The investigators hypothesize that treatment of hypertension (defined as systolic blood pressure (SBP) > 140 mmHg or diastolic blood pressure (DBP) > 90 mmHg) with an IV short acting, calcium channel antagonist will (1) reduce excursions outside of a pre-specified blood pressure range and (2) reduce the requirement for exogenous vasopressor agents from the period of induction until incision in adults undergoing general anesthesia.

This is a single site, randomized, blinded, placebo controlled prospective trial during which the continuous intravenous administration of clevidipine or placebo will be administered to target a blood pressure in a specified normal range.

The trial will be performed by two investigators. The first investigator will work with the pre-operative nursing staff to identify patients in the pre-op waiting area who meet criteria for hypertension. Admission criteria to the study will be a systolic blood pressure in the Stage 2 category (between 140 mmHg and 180 mmHg or a diastolic blood pressure between 90 mmHg and 110 mmHg). These criteria are chosen based on the 2017 American Heart Association/American College of Cardiology guidelines where blood pressure greater than 180/110 mmHg is a hypertensive emergency and would prompt case cancellation and blood pressure < 140/90 mmHg would not require immediate pharmacological intervention.
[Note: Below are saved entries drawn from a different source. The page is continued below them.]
Lemma parse_q_cmd_ok w i x :
  is_q_word w = true → clean x → yields (parse_q_cmd (w :: i) x) (λ r, r.1 = [] → xcmd_wf r.2).
Proof.
  intros Hw (Hx & Hu & Ha). unfold parse_q_cmd. cbn [argv_at mbind parsed_bind].
  assert (∀ o q, u_wf o (U_qparm q) → xcmd_wf (x <| op := o |> <| u := U_qparm q |>)) as Hwf by done.
  destruct (w =s "list") eqn:E1.
  { intros _. split; [done|]. split; [|done]. cbn. by rewrite Hu. }
  destruct (w =s "add") eqn:E2.
  { apply with_qparm_ok; [by left|]. intros q Hq _. apply Hwf. by apply default_wrbsz_ok. }
  destruct (w =s "start") eqn:E3; [|destruct (w =s "stop") eqn:E4; [|destruct (w =s "del") eqn:E5]].
  1-3: apply with_qparm_ok; [by right|]; intros q Hq Hb; apply Hwf; split; [done|by apply Hb].
  destruct (w =s "dump") eqn:E6.
  2: { revert Hw. unfold is_q_word. by rewrite E1, E2, E3, E4, E5, E6. }
  apply with_qparm_ok; [by right|]. intros q Hq Hb. specialize (Hb ltac:(done)). unfold dump_op.
  destruct (has_bit (sflags q) QPARM_DESC) eqn:Ed, (has_bit (sflags q) QPARM_WRB) eqn:Ew; cbn [andb];
    [done|..]; by apply Hwf.
Qed.

(** ** Properties *)

(** The behaviour of a command line is not defined: a word is missing after
    [dev], [reg] or [q], or the word after [q] is unknown. *)
Definition undefined_if (i : list string) : bool :=
  match i with
  | [] => false
  | a :: i =>
      if a =s "reg" then bool_decide (i = [])
      else if a =s "q" then match i with [] => true | w :: _ => negb (is_q_word w) end
      else false
  end.

Lemma parse_if_cmd_ok i x :
  undefined_if i = false → clean x → yields (parse_if_cmd i x) (λ r, r.1 = [] → xcmd_wf r.2).
Proof.
  intros Hi Hx. destruct i as [|a i].
  { destruct Hx as (Hx & Hu & Ha). intros _. split; [done|]. split; [|done]. cbn. by rewrite Hu. }
  cbn [parse_if_cmd undefined_if] in *. destruct (a =s "reg").
  { apply bool_decide_eq_false in Hi. by apply parse_reg_cmd_ok. }
  destruct (a =s "q"); [|done]. destruct i as [|w i]; [done|].
  apply parse_q_cmd_ok; [by apply negb_false_iff|done].
Qed.

Lemma parse_if_cmd_crash i x : undefined_if i = true → parse_if_cmd i x = Crash.
Proof.
  destruct i as [|a i]; [done|]. cbn [parse_if_cmd undefined_if]. destruct (a =s "reg").
  { intros Hi%bool_decide_eq_true. by subst i. }
  destruct (a =s "q"); [|done]. destruct i as [|w i]; [done|]. intros Hw%negb_true_iff.
  unfold is_q_word in Hw. repeat apply orb_false_iff in Hw as [Hw ?].
  unfold parse_q_cmd. cbn [argv_at mbind parsed_bind]. by repeat case_match.
Qed.

Lemma parse_ifname_ok a : yields (parse_ifname a xcmd_zero) clean.
Proof.
  unfold parse_ifname. repeat case_match; try done; (eapply yields_bind; [apply arg_read_int_ok|]);
    intros v _; split; try done; apply u8_range.
Qed.

Definition undefined_line (argv : list string) : Prop :=
  match argv with
  | [] => True
  | [_] => False
  | _ :: a1 :: i =>
      if a1 =s "dev" then i = []
      else (∃ x, parse_ifname a1 xcmd_zero = Ok x) ∧ undefined_if i = true
  end.

Lemma is_help_not_ifname a : is_help a || is_version a = true → parse_ifname a xcmd_zero = Bad ∧ (a =s "dev") = false.
Proof.
  unfold is_help, is_version. intros H.
  repeat (apply orb_true_iff in H as [H|H]); apply String.eqb_eq in H; by subst a.
Qed.

(** The three kinds of lines. *)
Lemma parse_cmd_cases argv :
  (undefined_line argv ∧ parse_cmd argv = Crash) ∨
  (¬ undefined_line argv ∧ (yields (parse_cmd argv) xcmd_wf ∨ ∃ c, parse_cmd argv = Exit c)).
Proof.
  destruct argv as [|p [|a i]]; [by left|right; split; [by intros []|right; by exists 1]|]. cbn [parse_cmd undefined_line].
  destruct (bool_decide (i = []) && _) eqn:Eh.
  { right. apply andb_true_iff in Eh as [_ Eh]. destruct (is_help_not_ifname a Eh) as [Ei ->].
    split; [|right; by exists 0]. rewrite Ei. by intros [[x E] _]. }
  destruct (a =s "dev").
  - unfold parse_dev_cmd. destruct i as [|w i]; [by left|right]. split; [done|left].
    cbn [argv_at mbind parsed_bind]. destruct (w =s "list"); cbn; [|done]. by destruct i.
  - pose proof (parse_ifname_ok a) as Hn. destruct (parse_ifname a xcmd_zero) as [x| | |] eqn:Ei; try done.
    2: { right. split; [by intros [[x E] _]|by left]. }
    cbn [mbind parsed_bind yields] in *. destruct (undefined_if i) eqn:Eu.
    + left. split; [by eauto|]. by rewrite parse_if_cmd_crash.
    + right. split; [by intros [_ ?]|left]. pose proof (parse_if_cmd_ok i x Eu Hn) as Hy.
      destruct (parse_if_cmd i x) as [[i' x']| | |]; cbn in *; try done. destruct i'; [by apply Hy|done].
Qed.

(** C29: every command the parser accepts is well formed: exactly one of the
    memory-mapped and streaming modes and exactly one of the two directions
    are set, every number is in the range of its field, and the operation
    carries the parameters it needs (the queue index for everything but an
    addition, the range of a ring dump, address and value of a register
    write). *)
Theorem parse_cmd_wf argv x : parse_cmd argv = Ok x → xcmd_wf x.
Proof.
  intros E. destruct (parse_cmd_cases argv) as [[_ Ec]|[_ [Hy|[c Ec]]]]; [congruence| |congruence].
  by rewrite E in Hy.
Qed.

(** C40: the lines on which the parser's behaviour is undefined are exactly
    these: nothing after [dev], nothing after [reg] or [q], or an unknown word
    after [q]. *)
Theorem parse_cmd_undefined argv : parse_cmd argv = Crash ↔ undefined_line argv.
Proof.
  destruct (parse_cmd_cases argv) as [[Hu Ec]|[Hn Hy]]; [done|]. split; [|done]. intros Ec.
  exfalso. rewrite Ec in Hy. by destruct Hy as [|[c E]].
Qed.

(** ** The documented syntax

    The commands of [usage] and the command lines that ask for them, numbers
    in decimal.  A parameter in brackets is an option. *)

Inductive q_mode := ModeMM | ModeST.
Inductive q_dir := DirH2C | DirC2H.
Inductive q_verb := Start | Stop | Del | Dump | DumpDesc (x y : Z) | DumpWrb (x y : Z).

Inductive command :=
  | DevInfo
  | RegDump
  | RegRead (b : option Z) (addr : Z)
  | RegWrite (b : option Z) (addr v : Z)
  | QList
  | QAdd (n : Z) (m : option q_mode) (d : option q_dir) (c : option bool) (w : option Z)
  | QDo (v : q_verb) (n : Z) (d : option q_dir).

Definition opt {A} (k : string) (f : A → string) (o : option A) : list string :=
  match o with Some a => [k; f a] | None => [] end.
Definition show_mode (m : q_mode) : string := match m with ModeMM => "mm" | ModeST => "st" end.
Definition show_dir (d : q_dir) : string := match d with DirH2C => "h2c" | DirC2H => "c2h" end.

(** The words of a command, after the interface name. *)
Definition render (c : command) : list string :=
  match c with
  | DevInfo => []
  | RegDump => ["reg"; "dump"]
  | RegRead b a => ["reg"; "read"] ++ opt "bar" show b ++ [show a]
  | RegWrite b a v => ["reg"; "write"] ++ opt "bar" show b ++ [show a; show v]
  | QList => ["q"; "list"]
  | QAdd n m d c w =>
      ["q"; "add"; "idx"; show n] ++ opt "mode" show_mode m ++ opt "dir" show_dir d ++
      opt "cdev" (λ b : bool, if b then "1" else "0") c ++ opt "wrbsz" show w
  | QDo v n d =>
      ["q"; match v with Start => "start" | Stop => "stop" | Del => "del" | _ => "dump" end;
       "idx"; show n] ++ opt "dir" show_dir d ++
      match v with
      | DumpDesc x y => ["desc"; show x; show y]
      | DumpWrb x y => ["wrb"; show x; show y]
      | _ => []
      end
  end.

Definition ifname (is_vf : bool) (n : Z) : string := String.append (if is_vf then "qdmavf" else "qdma") (show n).

(** What the command asks for. *)
Definition want_st (m : option q_mode) : bool := match m with Some ModeST => true | _ => false end.
Definition want_c2h (d : option q_dir) : bool := match d with Some DirC2H => true | _ => false end.
Definition given {A} (b : Z) (o : option A) : Z := match o with Some _ => Z.shiftl 1 b | None => 0 end.

Definition q_flags (m : option q_mode) (d : option q_dir) (c : option bool) : Z :=
  (if want_st m then XNL_F_QMODE_ST else XNL_F_QMODE_MM) +
  (if want_c2h d then XNL_F_QDIR_C2H else XNL_F_QDIR_H2C) +
  (if default false c then XNL_F_CDEV else 0).

(** Mode and direction always end up set. *)
Definition q_sflags : Z := 2 ^ QPARM_IDX + 2 ^ QPARM_MODE + 2 ^ QPARM_DIR.

(** The writeback entry size: the one given, 3 for a streaming queue without. *)
Definition want_wrbsz (m : option q_mode) (w : option Z) : option Z :=
  match w with Some w => Some w | None => if want_st m then Some 3 else None end.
Following an information session during which the consent document and the UCSD HIPPA form are reviewed, discussed and signed, participant will be assigned a study number and relevant baseline data will be collected from the patient's medical record including age, ASA classification, history of known cardiac, pulmonary, renal disease and home medications. Once consented, patients will be randomized into one of two groups using a block randomization table. The treatment arm will receive clevidipine and the control arm will receive a placebo solution (lactated Ringer's solution).

The investigator will start the appropriate drug and titrate the drug in the pre-operative area until the mean arterial pressure is between 70 mmHg and 110 mmHg. The infusion will be titrated every 90 seconds to a maximum rate 32 mg/hr for clevidipine (which is 64 ml/hr) or the volume equivalent of placebo. The investigator will measure the patient's vital signs every 3 minutes with initiation or change in infusion rate until the subject's mean arterial pressure is within the normal range and the subject is on a stable dose of the drug for two concurrent values. The dose will therefore be determined by the patient's response to the drug. This is not a dose-ranging or dose escalation study. After the blood pressure is stable, the investigator will measure and record the blood pressure every 15 minutes.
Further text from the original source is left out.